Estou novamente com o
meu irmão na cavaqueira, relembrando tempos passados, bons e maus momentos,
quase sempre maus, pois quem vive no limite da pobreza, desamparados, carentes de
comida, de roupa, e até de carinhos, não tem com certeza momentos bons para
relembrar. Ponham então o ouvido à escuta:
- Por que é que viemos para a Vila? Não seria melhor para nós morar
em Cendre?
- Tu és um idiota, não estás a compreender. A nossa família é da
Vila, só nascemos em Cendre porque a tua mãe estava lá, fora para esse lugar
tratar uma idosa, sogra de um soldado da guarda-fiscal. Os nossos avós maternos
eram da Vila e foi na Vila que lhe nasceram todos os filhos, só que a tua mãe
precisou procurar emprego e teve de arranjá-lo em Tronços, depois foi para São
Bernardo, lá conheceu o Olavo Meliças, nosso pai, e por lá ficou, quando ele se
pôs a mexer para a Galiza, com a tal galega, a tua mãe ficou desesperada,
começou a beber, a emborrachar-se, e já nem dinheiro tinha para pagar a renda
da casa; então o dono, o senhor Silva, às tantas disse-lhe para ficar de graça,
não teve coragem de a pôr na rua com dois filhitos de tenra idade, teve bom
coração, mas também a casa não valia dez réis, quem é que quereria ali habitar?
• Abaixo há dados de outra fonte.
(** * HomeSage rental application: the application lifecycle and lease issuance

    A shallow embedding of [server/src/controllers/applicationControllers.ts]
    (handlers [listApplications], [createApplication] and
    [updateApplicationStatus]) together with the part of the JavaScript
    [Date] semantics the handlers rely on, and the properties of the
    lifecycle proved about it. *)

From Stdlib Require Import ZArith Lia List String Ascii Bool.
From stdpp Require Import base option list strings pretty gmap.

Local Open Scope Z_scope.

(** ** JavaScript [Date] arithmetic (ECMA-262, "Time Values and Time Range")

    A time value is a number of milliseconds since the epoch, here an integer
    of [Z]; the Invalid Date (time value NaN) is [None] where it can arise.
    The server is taken to run in UTC, so the local time zone adjustment is 0
    and has no daylight saving rule. *)
Module JSDate.

Definition msPerDay : Z := 86400000.

Definition Day (t : Z) : Z := t / msPerDay.
Definition TimeWithinDay (t : Z) : Z := t mod msPerDay.

Definition DaysInYear (y : Z) : Z :=
  if negb (y mod 4 =? 0) then 365
  else if negb (y mod 100 =? 0) then 366
  else if negb (y mod 400 =? 0) then 365
  else 366.

Definition DayFromYear (y : Z) : Z :=
  365 * (y - 1970) + (y - 1969) / 4 - (y - 1901) / 100 + (y - 1601) / 400.

Definition TimeFromYear (y : Z) : Z := msPerDay * DayFromYear y.

(** [YearFromDay d] is the largest [y] with [DayFromYear y <= d]
    (lemma [YearFromDay_spec]).  It is found from the mean length of a
    Gregorian year, 146097 days in 400 years counted from 1601, which is off
    by one year at most. *)
Definition YearFromDay (d : Z) : Z :=
  let n := d - DayFromYear 1601 in
  let k := 400 * n / 146097 in
  if DayFromYear (1601 + k + 1) <=? d then 1601 + k + 1
  else if DayFromYear (1601 + k) <=? d then 1601 + k
  else 1601 + k - 1.

Definition YearFromTime (t : Z) : Z := YearFromDay (Day t).

Definition InLeapYear (t : Z) : Z :=
  if DaysInYear (YearFromTime t) =? 366 then 1 else 0.

Definition DayWithinYear (t : Z) : Z := Day t - DayFromYear (YearFromTime t).

(** Number of days of the year before month [m] (0 = January). *)
Definition monthStart (m leap : Z) : Z :=
  match m with
  | 0 => 0
  | 1 => 31
  | 2 => 59 + leap
  | 3 => 90 + leap
  | 4 => 120 + leap
  | 5 => 151 + leap
  | 6 => 181 + leap
  | 7 => 212 + leap
  | 8 => 243 + leap
  | 9 => 273 + leap
  | 10 => 304 + leap
  | _ => 334 + leap
  end.

Definition MonthFromTime (t : Z) : Z :=
  let d := DayWithinYear t in
  let l := InLeapYear t in
  if d <? 31 then 0
  else if d <? 59 + l then 1
  else if d <? 90 + l then 2
  else if d <? 120 + l then 3
  else if d <? 151 + l then 4
  else if d <? 181 + l then 5
  else if d <? 212 + l then 6
  else if d <? 243 + l then 7
  else if d <? 273 + l then 8
  else if d <? 304 + l then 9
  else if d <? 334 + l then 10
  else 11.

Definition DateFromTime (t : Z) : Z :=
  DayWithinYear t - monthStart (MonthFromTime t) (InLeapYear t) + 1.

Definition leapOfYear (y : Z) : Z := if DaysInYear y =? 366 then 1 else 0.

(** [MakeDay year month date]: the day number of the [date]-th day of month
    [month] of [year]; months outside 0..11 carry into the year and days
    outside the month carry into the following (or preceding) months. *)
Definition MakeDay (year month date : Z) : Z :=
  let ym := year + month / 12 in
  let mn := month mod 12 in
  DayFromYear ym + monthStart mn (leapOfYear ym) + date - 1.

Definition MakeDate (day time : Z) : Z := day * msPerDay + time.

Definition maxTime : Z := 8640000000000000.

Definition TimeClip (t : Z) : option Z :=
  if Z.abs t <=? maxTime then Some t else None.

Definition LocalTZA : Z := 0.
Definition LocalTime (t : Z) : Z := t + LocalTZA.
Definition UTC (t : Z) : Z := t - LocalTZA.

(** The methods of [Date.prototype] the controller calls, on a valid date
    with time value [t]. *)
Definition getFullYear (t : Z) : Z := YearFromTime (LocalTime t).
Definition getMonth (t : Z) : Z := MonthFromTime (LocalTime t).
Definition getDate (t : Z) : Z := DateFromTime (LocalTime t).

Definition setMonth (t month : Z) : option Z :=
  let lt := LocalTime t in
  let newDate := MakeDay (YearFromTime lt) month (DateFromTime lt) in
  TimeClip (UTC (MakeDate newDate (TimeWithinDay lt))).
Agora já nem telhado tem, só possuía uma divisão com pouco mais de vinte metros
quadrados de área! Depois de tu nasceres ainda lá estivemos cerca de seis anos,
depois fomos os três para a Vila, tínhamos direito a metade da casa, os avós já
tinham morrido e a tua mãe era dona de metade. Ficámos nos baixos, em cima
morava o tio Aurélio com a mulher, a Gertrudes, e a filharada, ele era
barbeiro, mas as coisas não estavam a correr bem, estava-se a passar por uma
grave crise e então resolveram ir para Lisboa, os dois filhos mais velhos, a
Tânia e o Adolfo, já lá estavam. Acho que foram para os arredores, havia lá
conterrâneos, julgo que os meteram em casa, claro que lhes pagavam parte da
renda, mas assim já ficava mais barato a todos.
- Olha que eu passei maus bocados com eles!
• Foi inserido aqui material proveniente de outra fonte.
(** X22.  With an option bag that is an object or left out, the plugin
    manager finds android_studio true in it when the facade is of the
    Android Studio layout, and as the caller left it otherwise. *)
Theorem addPlugin_hands_on_android_studio e x this plugin io w :
  options_ok io ->
  Forall (hands_on_android_studio
            (if is_true (android_studio this) then VBool true
             else read (heap w) io "android_studio"))
    (new_calls w (addPlugin e x this plugin io w).2).
Proof.
  intros Hio. rewrite addPlugin_calls. cbv zeta.
  assert (exists io' w1, addPlugin_options x this io w = (Ret io', w1)
            /\ read (heap w1) io' "android_studio"
               = if is_true (android_studio this) then VBool true
                 else read (heap w) io "android_studio") as (io' & w1 & E & Hs).
  { destruct (truthy io) eqn:Ht.
    - destruct io as [| |b|s|z|l]; try (cbv [options_ok] in Hio; congruence).
      destruct (addPlugin_options_studio x this l w) as (w1 & E & H); eauto.
    - rewrite addPlugin_options_falsy by done.
      edestruct addPlugin_options_studio as (w1 & E & H).
      eexists _, _. split; [exact E|]. rewrite H. cbn [heap set_heap]. reads1. reads1.
      destruct io; try discriminate Ht; reflexivity. }
  rewrite E. cbn [fst snd]. apply Forall_app. split.
  - destruct (needs_clean x this w); [|constructor]. constructor; [exact I|].
    unfold clean_tail.
    destruct (check_reqs_run x); [destruct (build_runClean x _)|]; repeat constructor.
  - destruct (_ || _); [|constructor]. constructor.
    + cbn [hands_on_android_studio]. reads1. reads1. exact Hs.
    + destruct (_ && _); repeat constructor.
Qed.

Lemma addPlugin_hands_on_android_studio_sample :
  options_ok VUndef
  /\ Forall (hands_on_android_studio (VBool true))
       (new_calls (world_with ∅)
          (addPlugin sample_env sample_ext studio_api plain_plugin VUndef
             (world_with ∅)).2).
Proof.
  split; [reflexivity|].
  exact (addPlugin_hands_on_android_studio sample_env sample_ext studio_api
           plain_plugin VUndef (world_with ∅) eq_refl).
Defined.

End Further.

(** * What create leaves alone *)
Section CreateFrames.
Import Js Node Shell Regex Create Spec Sample Behaviour.





Lemma join2_left_nonempty a b : a <> "" -> join2 a b <> "".
Proof.
  intros Ha. unfold join2. destruct (String.eqb_spec a ""); [done|].
  destruct (String.eqb b ""); [exact Ha|]. by destruct a.
Qed.

Variable e : env.
Variable root : string.
Variable B : string -> Prop.
Hypothesis Hroot : root <> "".
Hypothesis Hstar : has_star root = false.
Hypothesis HB : builder_confined e root B.

Local Abbreviation G := (fun p => under root p = true \/ B p).

Lemma under_root_2 a p : under (join [root; a]) p = true -> under root p = true.
Proof. apply under_join2, Hroot. Qed.

Lemma join_root_nonempty a : join [root; a] <> "".
Proof. rewrite join_pair. apply join2_left_nonempty, Hroot. Qed.

Lemma under_root_3 a b p : under (join [root; a; b]) p = true -> under root p = true.
Proof.
  rewrite join_snoc3. intros H. apply under_join2 in H; [|apply join_root_nonempty].
  by apply under_root_2 in H.
Qed.

Lemma under_root_4 a b c p : under (join [root; a; b; c]) p = true -> under root p = true.
Proof.
  rewrite join_snoc4. intros H. apply under_join2 in H.
  - by apply under_root_3 in H.
  - rewrite join_snoc3. apply join2_left_nonempty, join_root_nonempty.
Qed.




Ltac inside :=
  let H := fresh in
  intros ? H; left;
  first [ exact H
        | by apply under_root_2 in H
        | by apply under_root_3 in H
        | by apply under_root_4 in H ].





End CreateFrames.

Section CreateKeeps.
Import Js Node Shell Regex Create Spec Sample Behaviour.



End CreateKeeps.

(** * What create has written when it resolves *)
Section CreateWrites.
Import Js Node Shell Regex Create Spec Sample Behaviour.

Variable P : world -> Prop.

Local Abbreviation ensures := (Behaviour.ensures P).
Local Abbreviation ensures_resolved := (Behaviour.ensures_resolved P).
Local Abbreviation preserves := (Behaviour.preserves P).

Lemma ensures_bind_right {A B} (m : M A) (f : A -> M B) :
  (forall a, ensures (f a)) -> ensures (bind m f).
Proof.
  intros Hf w b w'. unfold bind. destruct (m w) as [[a|err] w1]; [|discriminate].
  apply Hf.
Qed.

Lemma ensures_seq_right {A B} (m : M A) (k : M B) : ensures k -> ensures (m ;; k).
Proof. intros Hk. apply (ensures_bind_right m (fun _ => k)). intros _. exact Hk. Qed.

Lemma ensures_bind_left {A B} (m : M A) (f : A -> M B) :
  ensures m -> (forall a, preserves (f a)) -> ensures (bind m f).
Proof.
  intros Hm Hf w b w'. unfold bind. specialize (Hm w).
  destruct (m w) as [[a|err] w1]; [|discriminate].
  intros H. specialize (Hf a w1 (Hm a w1 eq_refl)). by rewrite H in Hf.
Qed.

Lemma ensures_seq_left {A B} (m : M A) (k : M B) :
  ensures m -> preserves k -> ensures (m ;; k).
Proof. intros Hm Hk. apply (ensures_bind_left m (fun _ => k)); auto. Qed.

Lemma ensures_setShellFatal b (m : M unit) : ensures m ->
  (forall v, preserves (modify (set_fatal v))) -> ensures (setShellFatal b m).
Proof.
  intros Hm Hf. unfold setShellFatal. apply ensures_bind_right. intros w0.
  apply ensures_seq_right, ensures_seq_left; [exact Hm | apply Hf].
Qed.

Lemma ensures_resolved_of {A} (m : M (promise A)) : ensures m -> ensures_resolved m.
Proof. intros H w a w'. apply H. Qed.

Lemma ensures_then {A B} (p : M (promise A)) (f : A -> M (promise B)) :
  (forall a, ensures (f a)) -> ensures_resolved (then_ p f).
Proof.
  intros Hf w b w'. unfold then_. destruct (p w) as [[[a|err]|err] w1]; try discriminate.
  specialize (Hf a w1).
  destruct (f a w1) as [[q|err] w2]; [|destruct (is_exit err); discriminate].
  intros [= -> ->]. by eapply Hf.
Qed.

Lemma ensures_thenResolve {A B} (p : M (promise A)) (v : B) :
  ensures_resolved p -> ensures_resolved (thenResolve p v).
Proof.
  intros Hp w b w'. unfold thenResolve, then_. specialize (Hp w).
  destruct (p w) as [[[a|err]|err] w1]; try discriminate.
  cbn. intros [= _ <-]. by eapply Hp.
Qed.

End CreateWrites.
- Passaste tu e eu. A mamã ia para as termas cozinhar, entre Junho
e Setembro, e deixava-nos ficar com a tia, ela só nos dava caldo de farinha, os
petiscos, se é que os havia, duvido, eram para os seus filhos, e se não
comêssemos obrigava-nos a ficar de castigo na mesa, eu comia, que sempre tive
bom estômago, tudo que vem à rede é peixe, mas tu vomitavas tudo, não
conseguias ingerir aquela mixórdia, coitado de ti.
- E segundo parece a mamã não lhes ficava a dever nada, pagava-lhes
e bem pago.
- Sim. Nessa ocasião ela ganhou algum juízo e trazia dinheiro e
comida para casa; claro que a tia recebia parte, mas com tantos filhos… E que
amizade eles nos tinham? Nunca tínhamos vivido juntos, éramos como que
desconhecidos, só o sangue nos unia, mas não é suficiente, é preciso crescer
juntos, eu gostava mais dos rapazes de Cendre do que deles, eram como nossos
irmãos, estes não, se pudessem até nos batiam, que a mim não conseguiam, que eu
sou forte desde criança, mas a ti, coitado, um “lingrinhas”, eras o bombo da
festa, até eu te chegava às vezes! Mas tu também eras mauzinho, não obedecias a
ninguém, eras um selvagem, um anarquista, um rebelde, andavas sempre a atirar
pedras às pessoas, até parece que eram todos teus inimigos! Uma vez rachaste a
cabeça ao filho do Nelo Santos, o guarda-fiscal, por vontade dele matava-te,
tiveste sorte, que ele não era para brincadeiras, até se dizia que tinha
abatido a tiro um contrabandista, quando ele ia a atravessar o rio com
contrabando, disparou uma data de balas e atingiu-o mortalmente; olha que não
se arrependeu, dizia que tinha sido em serviço, malandro, o desgraçado andava a
ganhar a vida, olha que aos contrabandistas poderosos, àqueles que lhe pagavam
bem, a esses não perseguia, deixava-os passar livremente.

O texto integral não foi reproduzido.